このアルバムは、6年前にmickmacさんが勧めてくれたことで入手して愛聴盤になった1枚です。そしてまた宇崎竜童のレイジーでロンサムな世界観が濃厚に表現された傑作アルバムでもあります(3rdアルバムで見られたピュアなジャズテイストも復活)。

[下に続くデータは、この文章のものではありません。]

(** *** Pending settlements *)
Lemma quiet_pending_insert T i p : is_i64 (ps_battle_id p) -> quiet T (writes (upd_pending (insert i p))).
Proof.
  intros Hp. apply quiet_writes. intros Y w (Hcf & Hfr & Hro & Hbt & Hqu & Hac & Hst & Hpe) _.
  split; [|exact (moves_refl w)].
  refine (conj Hcf (conj Hfr (conj Hro (conj Hbt (conj Hqu (conj Hac (conj Hst _))))))). by apply map_Forall_insert_2.
Qed.
Lemma quiet_pending_delete T i : quiet T (writes (upd_pending (delete i))).
Proof.
  apply quiet_writes. intros Y w (Hcf & Hfr & Hro & Hbt & Hqu & Hac & Hst & Hpe) _. split; [|exact (moves_refl w)].
  refine (conj Hcf (conj Hfr (conj Hro (conj Hbt (conj Hqu (conj Hac (conj Hst _))))))). by apply map_Forall_delete.
Qed.

(** *** The queue: the duty to look at it again *)
Lemma spare_match (F : gset Tok) : exists n, TMatch n ∉ F.
Proof.
  set (N := set_map (fun t => match t with TMatch n => n | _ => 0 end) F : gset Z).
  exists (fresh N). intros Hn. apply (is_fresh N). apply elem_of_map. by eexists; split; [|exact Hn].
Qed.

Lemma tct_queue_Push T p :
  is_i64 p ->
  tct T (fun D w => D = ∅ /\ True) (queue_Push p)
    (fun (pushed : bool) D w => if pushed then exists n, D = {[TMatch n]} else D = ∅).
Proof.
  intros Hp. apply tct_section; [intros D; exact _|].
  intros D F w HF HI _ [-> _]. rewrite (left_id_L ∅ (∪)) in HI. unfold queue_Push; sections.
  destruct HI as (Hcf & Hfr & Hro & Hbt & [Q1 Q2 Q3] & Hac & Hst & Hpe).
  destruct (Push_repr _ _ p Q1) as [H1 H2]. pose proof (queue_Push_refused p w) as Href. cbn in Href.
  destruct (MatchQueue_Push _ _) as [b q']. cbn in H1, H2, Href |- *.
  assert (Hq : queue_ q' = (spec_Push (queue_ (w_queue w)) p).2) by apply H2.
  destruct b.
  - destruct (spare_match F) as [n Hn]. exists {[TMatch n]}. split_and!; [set_solver| |exact (moves_refl w)|by eexists].
    refine (conj Hcf (conj Hfr (conj _ (conj _ (conj _ (conj _ (conj Hst Hpe))))))); cbn.
    + eapply rooms_tokens; [|exact Hro]. set_solver.
    + eapply battles_tokens; [|exact Hbt]. set_solver.
    + split; [by rewrite Hq| |exists n; set_solver]. rewrite Hq. unfold spec_Push in *. case_decide as Hd; [done|].
      cbn. apply Forall_app. split; [done|]. constructor; [|done]. split; [tauto|done].
    + eapply accounts_tokens; [|exact Hac]. set_solver.
  - exists ∅. rewrite (left_id_L ∅ (∪)). rewrite Href by done.
    split_and!; [set_solver| |exact (moves_refl w)|done].
    by refine (conj Hcf (conj Hfr (conj Hro (conj Hbt (conj _ (conj Hac (conj Hst Hpe))))))).
Qed.

(** Looking at the queue: a room's worth of players, or the duty is done. *)
Lemma tct_TryPopN T n :
  2 <= need_count config ->
  tct T (fun D w => D = {[TMatch n]} /\ True) (TryPopN (need_count config))
    (fun players D w => (players = [] /\ D = ∅)
       \/ (D = {[TMatch n]} /\ NoDup players /\ Forall player_ok players
           /\ Z.of_nat (length players) = need_count config)).
Proof.
  intros Hcount. apply tct_section; [intros D; exact _|].
  intros D F w HF HI _ [-> _]. unfold TryPopN; sections.
  destruct HI as (Hcf & Hfr & Hro & Hbt & [Q1 Q2 Q3] & Hac & Hst & Hpe).
  destruct (TryPopN_repr _ _ (need_count config) ltac:(lia) Q1) as [H1 H2].
  destruct (MatchQueue_TryPopN _ _) as [ps q']. cbn in H1, H2 |- *.
  assert (Hq : queue_ q' = (spec_TryPopN (queue_ (w_queue w)) (need_count config)).2) by apply H2.
  unfold spec_TryPopN in *. destruct (decide _) as [Hlt|Hge]; cbn in H1, H2, Hq; subst ps.
  - exists ∅. rewrite (left_id_L ∅ (∪)). split_and!; [set_solver| |exact (moves_refl w)|by left].
    refine (conj Hcf (conj Hfr (conj _ (conj _ (conj _ (conj _ (conj Hst Hpe))))))); cbn.
    + eapply rooms_tokens; [|exact Hro]. set_solver.
    + eapply battles_tokens; [|exact Hbt]. set_solver.
    + split; rewrite ?Hq; [done|done|lia].
    + eapply accounts_tokens; [|exact Hac]. set_solver.
  - exists {[TMatch n]}. split_and!; [done| |exact (moves_refl w)|right].
    + refine (conj Hcf (conj Hfr (conj Hro (conj Hbt (conj _ (conj Hac (conj Hst Hpe))))))). cbn.
      split; [by rewrite Hq| |exists n; set_solver]. rewrite Hq. by apply Forall_drop.
    + split_and!; [done| |by apply Forall_take|rewrite length_take; lia].
      destruct Q1 as (_ & Hnd & _). by apply (sublist_NoDup _ (queue_ (w_queue w))); [|apply sublist_take].
Qed.

Lemma quiet_queue_Remove T p : quiet T (queue_Remove p).
Proof.
  apply quiet_section. intros Y w (Hcf & Hfr & Hro & Hbt & [Q1 Q2 Q3] & Hac & Hst & Hpe) _.
  unfold queue_Remove; sections. destruct (Remove_repr _ _ p Q1) as [_ H2].
  destruct (MatchQueue_Remove _ _) as [b q']. cbn in *.
  assert (Hq : queue_ q' = filter (fun x => x <> p) (queue_ (w_queue w))) by apply H2.
  split_and!; [|exact (moves_refl w)|done].
  refine (conj Hcf (conj Hfr (conj Hro (conj Hbt (conj _ (conj Hac (conj Hst Hpe))))))). cbn.
  split; [by rewrite Hq|..]; rewrite Hq.
  - rewrite Forall_forall in Q2 |- *. intros x [_ Hin]%list_elem_of_filter. by apply Q2.
  - intros Hlen. apply Q3. pose proof (length_filter (fun x => x <> p) (queue_ (w_queue w))). lia.
Qed.
End interleave.

#[export] Hint Resolve quiet_SetSettlement quiet_room_Disconnect quiet_room_Reconnect quiet_HandleInput_game quiet_Eliminate
  quiet_tick_game quiet_RemoveRoom_loop quiet_SetRoomId quiet_SetHeartbeat quiet_RemoveRoom_tables
  quiet_NextPlayerId quiet_pending_delete quiet_queue_Remove quiet_FindPlayer : quiet.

傷口に塩を擦り込むような都会人の苛烈な孤独感を歌いあげる「寝た子を起こす子守唄」の静かな凄味に感動させられます。現代の豊かさが人々から奪ったのは、他人の痛みに温かな眼差しを向ける寛容の心だったのかもしれません。
2012.12.30 12:53 | URL | #3UG7ZRW. [edit]
mickmac says... "Re: 無題"
>路傍の石さん

>6年前にmickmacさんが勧めてくれたことで入手して愛聴盤になった1枚です。

6年前……そんなになりますか………時の早さを感じます(笑)
Hotwax誌で「影の栖」が梶芽衣子の方がオリジナルだったことを知り、アルバム『あかね雲』を探していましたっけ。
その梶芽衣子×宇崎竜童の重要な曲群もBOXで陽の目をみましたし、本当にもうそろそろ、内藤やす子×宇崎竜童にスポットを浴びせて欲しいですよね。